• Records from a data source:
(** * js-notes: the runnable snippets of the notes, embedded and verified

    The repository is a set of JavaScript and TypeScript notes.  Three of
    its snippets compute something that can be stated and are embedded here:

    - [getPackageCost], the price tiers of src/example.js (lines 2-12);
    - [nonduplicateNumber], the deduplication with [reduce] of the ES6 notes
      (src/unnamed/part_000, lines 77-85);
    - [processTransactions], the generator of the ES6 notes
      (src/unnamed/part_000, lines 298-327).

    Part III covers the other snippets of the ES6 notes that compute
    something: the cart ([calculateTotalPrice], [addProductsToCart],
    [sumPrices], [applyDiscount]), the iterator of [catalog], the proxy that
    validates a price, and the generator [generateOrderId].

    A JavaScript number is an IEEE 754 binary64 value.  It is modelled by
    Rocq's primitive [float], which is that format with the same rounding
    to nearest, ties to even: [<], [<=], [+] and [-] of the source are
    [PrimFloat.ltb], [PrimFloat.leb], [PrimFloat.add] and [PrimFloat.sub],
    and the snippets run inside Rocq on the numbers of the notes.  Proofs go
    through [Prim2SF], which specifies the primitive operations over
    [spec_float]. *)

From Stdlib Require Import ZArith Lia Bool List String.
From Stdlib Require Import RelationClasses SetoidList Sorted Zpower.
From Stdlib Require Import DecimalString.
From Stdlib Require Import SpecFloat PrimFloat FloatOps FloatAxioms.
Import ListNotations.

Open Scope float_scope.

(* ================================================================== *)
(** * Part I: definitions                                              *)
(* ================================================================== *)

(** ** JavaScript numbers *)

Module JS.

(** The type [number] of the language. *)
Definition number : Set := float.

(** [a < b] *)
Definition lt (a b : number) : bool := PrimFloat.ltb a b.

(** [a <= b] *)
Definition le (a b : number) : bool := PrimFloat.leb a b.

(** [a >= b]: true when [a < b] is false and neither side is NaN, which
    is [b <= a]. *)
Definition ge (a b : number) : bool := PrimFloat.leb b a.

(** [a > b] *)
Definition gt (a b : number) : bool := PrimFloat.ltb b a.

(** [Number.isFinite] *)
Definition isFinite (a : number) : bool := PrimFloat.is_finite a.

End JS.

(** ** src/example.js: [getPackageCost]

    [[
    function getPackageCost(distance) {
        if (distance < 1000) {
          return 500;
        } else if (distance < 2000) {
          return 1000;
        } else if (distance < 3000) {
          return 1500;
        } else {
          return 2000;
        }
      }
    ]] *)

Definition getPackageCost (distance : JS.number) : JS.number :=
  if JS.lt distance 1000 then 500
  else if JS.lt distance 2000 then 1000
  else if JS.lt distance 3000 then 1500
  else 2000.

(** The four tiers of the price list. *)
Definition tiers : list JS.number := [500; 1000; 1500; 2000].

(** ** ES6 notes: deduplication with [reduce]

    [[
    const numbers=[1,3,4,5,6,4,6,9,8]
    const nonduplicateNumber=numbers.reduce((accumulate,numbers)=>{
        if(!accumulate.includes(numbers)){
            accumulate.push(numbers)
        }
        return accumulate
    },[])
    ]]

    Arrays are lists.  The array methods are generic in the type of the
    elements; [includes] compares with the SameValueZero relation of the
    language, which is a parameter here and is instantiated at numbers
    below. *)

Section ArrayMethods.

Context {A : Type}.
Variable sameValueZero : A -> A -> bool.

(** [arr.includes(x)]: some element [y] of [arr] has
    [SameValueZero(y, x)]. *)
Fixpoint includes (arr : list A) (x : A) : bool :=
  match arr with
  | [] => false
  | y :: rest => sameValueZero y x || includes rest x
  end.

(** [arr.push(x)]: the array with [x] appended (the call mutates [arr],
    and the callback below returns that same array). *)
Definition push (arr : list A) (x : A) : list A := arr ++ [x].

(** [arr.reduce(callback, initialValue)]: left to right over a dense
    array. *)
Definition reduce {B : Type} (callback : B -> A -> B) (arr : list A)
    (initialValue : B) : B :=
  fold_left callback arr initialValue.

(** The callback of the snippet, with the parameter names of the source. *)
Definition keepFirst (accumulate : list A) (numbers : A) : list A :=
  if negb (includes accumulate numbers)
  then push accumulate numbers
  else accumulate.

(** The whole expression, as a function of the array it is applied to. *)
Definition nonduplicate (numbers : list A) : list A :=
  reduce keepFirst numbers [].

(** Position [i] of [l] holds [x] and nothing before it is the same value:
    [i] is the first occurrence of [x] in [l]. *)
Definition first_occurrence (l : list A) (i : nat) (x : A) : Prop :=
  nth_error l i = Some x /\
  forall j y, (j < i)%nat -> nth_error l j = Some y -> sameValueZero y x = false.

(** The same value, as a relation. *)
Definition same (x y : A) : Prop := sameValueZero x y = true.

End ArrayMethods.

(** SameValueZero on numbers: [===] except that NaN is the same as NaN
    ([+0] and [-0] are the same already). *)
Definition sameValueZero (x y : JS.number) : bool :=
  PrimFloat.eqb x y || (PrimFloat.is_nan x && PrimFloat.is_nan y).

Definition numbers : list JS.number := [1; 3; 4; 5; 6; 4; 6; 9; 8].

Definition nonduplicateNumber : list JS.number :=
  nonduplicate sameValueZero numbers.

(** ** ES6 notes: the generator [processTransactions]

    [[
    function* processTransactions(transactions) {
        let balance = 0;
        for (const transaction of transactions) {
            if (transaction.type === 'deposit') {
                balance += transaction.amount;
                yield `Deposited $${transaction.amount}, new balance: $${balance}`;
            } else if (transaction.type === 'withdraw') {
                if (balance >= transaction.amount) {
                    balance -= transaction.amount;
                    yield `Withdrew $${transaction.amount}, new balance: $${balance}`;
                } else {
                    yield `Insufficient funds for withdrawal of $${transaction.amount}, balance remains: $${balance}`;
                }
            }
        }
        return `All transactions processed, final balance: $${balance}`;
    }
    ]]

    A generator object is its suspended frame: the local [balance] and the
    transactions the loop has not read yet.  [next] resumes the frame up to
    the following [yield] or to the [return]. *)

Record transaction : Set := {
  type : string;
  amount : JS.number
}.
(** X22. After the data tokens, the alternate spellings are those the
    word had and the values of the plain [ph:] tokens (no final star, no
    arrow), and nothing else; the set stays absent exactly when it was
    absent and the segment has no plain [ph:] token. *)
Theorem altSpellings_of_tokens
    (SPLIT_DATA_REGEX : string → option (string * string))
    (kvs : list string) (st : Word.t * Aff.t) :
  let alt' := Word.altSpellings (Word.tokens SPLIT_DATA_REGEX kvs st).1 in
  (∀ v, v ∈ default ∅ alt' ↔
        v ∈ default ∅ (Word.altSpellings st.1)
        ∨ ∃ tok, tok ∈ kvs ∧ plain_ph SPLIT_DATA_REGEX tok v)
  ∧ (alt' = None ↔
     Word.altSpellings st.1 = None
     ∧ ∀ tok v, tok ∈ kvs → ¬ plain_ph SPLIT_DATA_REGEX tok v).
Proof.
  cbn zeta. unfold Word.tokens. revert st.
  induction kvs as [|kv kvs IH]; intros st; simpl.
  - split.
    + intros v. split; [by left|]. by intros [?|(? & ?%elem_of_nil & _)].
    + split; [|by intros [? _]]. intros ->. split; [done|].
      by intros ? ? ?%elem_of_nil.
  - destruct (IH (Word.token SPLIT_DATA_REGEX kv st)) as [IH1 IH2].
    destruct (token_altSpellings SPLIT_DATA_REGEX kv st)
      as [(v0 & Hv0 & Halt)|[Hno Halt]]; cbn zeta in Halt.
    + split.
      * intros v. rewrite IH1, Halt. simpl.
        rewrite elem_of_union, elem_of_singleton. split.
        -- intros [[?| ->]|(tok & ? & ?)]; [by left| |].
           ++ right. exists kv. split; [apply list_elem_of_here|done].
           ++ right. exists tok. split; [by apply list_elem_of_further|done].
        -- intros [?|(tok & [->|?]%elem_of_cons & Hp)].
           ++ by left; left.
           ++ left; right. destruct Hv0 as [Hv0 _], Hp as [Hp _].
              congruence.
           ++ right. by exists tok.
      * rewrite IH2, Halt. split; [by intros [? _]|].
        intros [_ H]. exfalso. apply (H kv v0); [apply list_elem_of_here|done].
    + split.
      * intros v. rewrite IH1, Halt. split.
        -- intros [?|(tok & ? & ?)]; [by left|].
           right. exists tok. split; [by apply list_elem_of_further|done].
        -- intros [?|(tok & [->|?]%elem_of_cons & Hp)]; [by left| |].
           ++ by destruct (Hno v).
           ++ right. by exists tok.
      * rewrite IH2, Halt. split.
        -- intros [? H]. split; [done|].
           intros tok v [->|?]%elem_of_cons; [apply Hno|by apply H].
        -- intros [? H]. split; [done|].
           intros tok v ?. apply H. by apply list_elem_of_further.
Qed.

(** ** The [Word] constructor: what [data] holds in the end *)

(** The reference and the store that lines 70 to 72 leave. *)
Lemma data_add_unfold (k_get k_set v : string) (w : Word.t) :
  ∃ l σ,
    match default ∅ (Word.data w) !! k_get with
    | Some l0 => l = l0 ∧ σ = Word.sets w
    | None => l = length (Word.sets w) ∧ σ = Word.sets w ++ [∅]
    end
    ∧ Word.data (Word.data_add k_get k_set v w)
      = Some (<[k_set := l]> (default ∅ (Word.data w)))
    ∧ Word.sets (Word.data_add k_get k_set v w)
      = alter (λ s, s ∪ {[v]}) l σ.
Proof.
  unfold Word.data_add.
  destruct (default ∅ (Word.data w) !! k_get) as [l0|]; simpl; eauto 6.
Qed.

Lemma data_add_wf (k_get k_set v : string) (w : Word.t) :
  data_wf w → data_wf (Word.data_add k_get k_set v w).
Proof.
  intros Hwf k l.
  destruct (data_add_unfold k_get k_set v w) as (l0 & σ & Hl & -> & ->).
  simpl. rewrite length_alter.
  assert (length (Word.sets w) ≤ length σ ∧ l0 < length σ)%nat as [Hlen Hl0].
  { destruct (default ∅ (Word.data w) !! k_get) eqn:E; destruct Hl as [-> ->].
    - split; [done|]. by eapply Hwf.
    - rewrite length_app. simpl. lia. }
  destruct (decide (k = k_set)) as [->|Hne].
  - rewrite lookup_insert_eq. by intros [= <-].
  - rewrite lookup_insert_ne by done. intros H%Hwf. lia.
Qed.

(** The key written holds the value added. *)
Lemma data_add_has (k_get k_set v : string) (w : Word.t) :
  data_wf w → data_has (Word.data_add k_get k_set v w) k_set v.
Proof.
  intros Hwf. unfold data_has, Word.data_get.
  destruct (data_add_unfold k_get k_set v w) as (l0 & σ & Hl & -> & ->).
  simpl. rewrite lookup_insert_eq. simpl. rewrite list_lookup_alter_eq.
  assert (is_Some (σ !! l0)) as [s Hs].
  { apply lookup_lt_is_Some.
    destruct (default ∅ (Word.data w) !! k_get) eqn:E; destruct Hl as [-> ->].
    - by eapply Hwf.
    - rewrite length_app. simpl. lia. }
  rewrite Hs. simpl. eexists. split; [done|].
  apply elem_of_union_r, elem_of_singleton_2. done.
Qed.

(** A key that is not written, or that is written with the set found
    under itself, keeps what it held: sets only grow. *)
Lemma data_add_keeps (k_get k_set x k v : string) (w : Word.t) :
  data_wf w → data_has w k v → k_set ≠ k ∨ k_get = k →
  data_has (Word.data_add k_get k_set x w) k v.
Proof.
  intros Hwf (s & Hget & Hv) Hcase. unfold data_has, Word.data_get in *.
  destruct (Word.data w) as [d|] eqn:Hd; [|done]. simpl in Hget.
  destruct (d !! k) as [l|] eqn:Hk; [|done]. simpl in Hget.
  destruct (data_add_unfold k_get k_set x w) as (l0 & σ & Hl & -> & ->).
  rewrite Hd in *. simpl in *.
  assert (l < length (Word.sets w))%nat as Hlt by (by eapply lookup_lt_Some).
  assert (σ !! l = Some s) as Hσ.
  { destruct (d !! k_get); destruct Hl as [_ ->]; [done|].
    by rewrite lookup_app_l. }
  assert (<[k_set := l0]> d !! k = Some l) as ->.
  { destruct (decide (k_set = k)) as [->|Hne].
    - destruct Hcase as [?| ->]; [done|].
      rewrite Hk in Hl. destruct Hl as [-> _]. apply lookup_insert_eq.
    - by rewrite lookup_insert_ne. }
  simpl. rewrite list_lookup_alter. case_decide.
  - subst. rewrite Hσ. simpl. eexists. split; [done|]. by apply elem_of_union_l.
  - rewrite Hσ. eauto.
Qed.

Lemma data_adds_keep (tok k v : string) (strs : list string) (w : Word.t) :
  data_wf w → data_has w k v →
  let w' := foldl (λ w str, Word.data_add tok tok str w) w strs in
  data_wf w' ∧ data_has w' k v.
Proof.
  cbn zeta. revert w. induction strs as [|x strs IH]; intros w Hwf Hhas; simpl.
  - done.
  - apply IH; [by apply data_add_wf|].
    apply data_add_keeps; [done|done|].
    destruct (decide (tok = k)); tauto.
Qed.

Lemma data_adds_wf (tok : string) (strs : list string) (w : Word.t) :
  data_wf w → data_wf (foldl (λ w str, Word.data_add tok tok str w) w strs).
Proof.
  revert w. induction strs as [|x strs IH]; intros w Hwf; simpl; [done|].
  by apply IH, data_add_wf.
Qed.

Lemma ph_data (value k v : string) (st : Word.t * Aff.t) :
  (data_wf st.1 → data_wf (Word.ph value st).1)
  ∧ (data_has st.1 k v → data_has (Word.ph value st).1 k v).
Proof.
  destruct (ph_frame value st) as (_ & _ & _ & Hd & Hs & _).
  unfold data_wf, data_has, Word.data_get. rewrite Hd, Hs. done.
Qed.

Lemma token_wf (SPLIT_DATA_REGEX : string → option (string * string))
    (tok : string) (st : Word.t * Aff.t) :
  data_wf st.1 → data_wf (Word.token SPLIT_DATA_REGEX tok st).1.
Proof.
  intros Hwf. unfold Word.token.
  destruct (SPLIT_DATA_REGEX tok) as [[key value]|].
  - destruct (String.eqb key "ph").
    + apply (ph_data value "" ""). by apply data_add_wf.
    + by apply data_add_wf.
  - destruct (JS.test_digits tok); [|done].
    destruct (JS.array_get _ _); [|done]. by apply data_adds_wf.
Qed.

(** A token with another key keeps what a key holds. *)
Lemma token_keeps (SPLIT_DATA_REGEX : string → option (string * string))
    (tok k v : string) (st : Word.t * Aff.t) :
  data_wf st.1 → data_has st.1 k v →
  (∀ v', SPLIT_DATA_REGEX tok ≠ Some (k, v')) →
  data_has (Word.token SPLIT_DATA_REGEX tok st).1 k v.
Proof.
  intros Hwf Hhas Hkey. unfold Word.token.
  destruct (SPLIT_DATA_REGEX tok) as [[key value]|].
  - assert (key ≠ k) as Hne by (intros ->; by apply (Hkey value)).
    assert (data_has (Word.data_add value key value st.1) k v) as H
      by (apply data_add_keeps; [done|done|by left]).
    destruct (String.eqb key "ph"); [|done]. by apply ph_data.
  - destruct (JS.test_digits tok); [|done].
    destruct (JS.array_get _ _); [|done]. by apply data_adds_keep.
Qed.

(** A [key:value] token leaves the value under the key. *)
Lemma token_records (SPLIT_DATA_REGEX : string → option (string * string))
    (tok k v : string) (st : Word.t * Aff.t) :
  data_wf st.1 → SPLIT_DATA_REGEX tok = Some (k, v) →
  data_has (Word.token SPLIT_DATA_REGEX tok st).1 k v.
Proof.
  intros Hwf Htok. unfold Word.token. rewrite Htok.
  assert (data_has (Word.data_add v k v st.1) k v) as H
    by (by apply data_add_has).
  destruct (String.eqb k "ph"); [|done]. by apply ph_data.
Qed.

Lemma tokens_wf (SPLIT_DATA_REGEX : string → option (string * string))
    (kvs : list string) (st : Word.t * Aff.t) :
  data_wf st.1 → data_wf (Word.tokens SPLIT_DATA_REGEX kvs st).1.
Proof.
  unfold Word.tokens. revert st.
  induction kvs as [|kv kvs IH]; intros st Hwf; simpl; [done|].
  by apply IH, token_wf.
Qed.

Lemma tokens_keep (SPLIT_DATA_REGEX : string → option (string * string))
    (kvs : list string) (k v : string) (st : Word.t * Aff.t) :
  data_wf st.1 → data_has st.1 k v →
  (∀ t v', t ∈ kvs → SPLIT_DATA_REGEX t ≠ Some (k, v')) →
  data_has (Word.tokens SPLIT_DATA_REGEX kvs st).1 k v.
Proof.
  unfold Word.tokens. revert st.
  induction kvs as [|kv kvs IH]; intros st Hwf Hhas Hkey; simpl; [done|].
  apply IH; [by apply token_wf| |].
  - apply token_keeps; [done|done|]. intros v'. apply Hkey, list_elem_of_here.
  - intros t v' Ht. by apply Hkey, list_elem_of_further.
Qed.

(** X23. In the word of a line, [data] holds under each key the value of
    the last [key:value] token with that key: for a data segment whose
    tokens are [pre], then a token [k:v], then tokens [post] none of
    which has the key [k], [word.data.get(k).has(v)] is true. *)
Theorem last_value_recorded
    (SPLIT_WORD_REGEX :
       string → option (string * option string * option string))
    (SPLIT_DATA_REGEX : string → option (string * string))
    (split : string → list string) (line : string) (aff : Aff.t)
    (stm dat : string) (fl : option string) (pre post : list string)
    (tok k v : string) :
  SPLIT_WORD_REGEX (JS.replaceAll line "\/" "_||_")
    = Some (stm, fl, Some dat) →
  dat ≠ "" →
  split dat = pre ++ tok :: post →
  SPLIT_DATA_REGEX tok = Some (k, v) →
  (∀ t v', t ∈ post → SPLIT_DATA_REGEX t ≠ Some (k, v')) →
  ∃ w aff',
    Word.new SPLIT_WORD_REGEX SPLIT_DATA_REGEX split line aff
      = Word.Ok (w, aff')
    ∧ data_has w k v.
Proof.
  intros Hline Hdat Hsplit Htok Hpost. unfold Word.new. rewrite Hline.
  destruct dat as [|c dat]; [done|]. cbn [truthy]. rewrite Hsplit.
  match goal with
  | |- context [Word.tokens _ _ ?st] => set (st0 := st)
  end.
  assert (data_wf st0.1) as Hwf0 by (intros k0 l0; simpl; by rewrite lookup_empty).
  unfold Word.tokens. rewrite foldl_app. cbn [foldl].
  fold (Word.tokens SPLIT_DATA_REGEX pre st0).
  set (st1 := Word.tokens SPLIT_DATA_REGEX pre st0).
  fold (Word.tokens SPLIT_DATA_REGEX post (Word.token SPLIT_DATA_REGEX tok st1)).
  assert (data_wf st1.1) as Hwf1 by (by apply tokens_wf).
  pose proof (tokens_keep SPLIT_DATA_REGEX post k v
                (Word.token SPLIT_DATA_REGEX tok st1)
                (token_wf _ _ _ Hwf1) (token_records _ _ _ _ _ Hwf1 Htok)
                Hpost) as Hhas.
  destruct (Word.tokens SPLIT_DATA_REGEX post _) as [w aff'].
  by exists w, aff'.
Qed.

• Task: Please copy only these lines, exactly: the first line of the records through the line containing "(src/unnamed/part_000, lines 77-85);", ends included.

• Written answer:
(** * js-notes: the runnable snippets of the notes, embedded and verified

    The repository is a set of JavaScript and TypeScript notes.  Three of
    its snippets compute something that can be stated and are embedded here:

    - [getPackageCost], the price tiers of src/example.js (lines 2-12);
    - [nonduplicateNumber], the deduplication with [reduce] of the ES6 notes
      (src/unnamed/part_000, lines 77-85);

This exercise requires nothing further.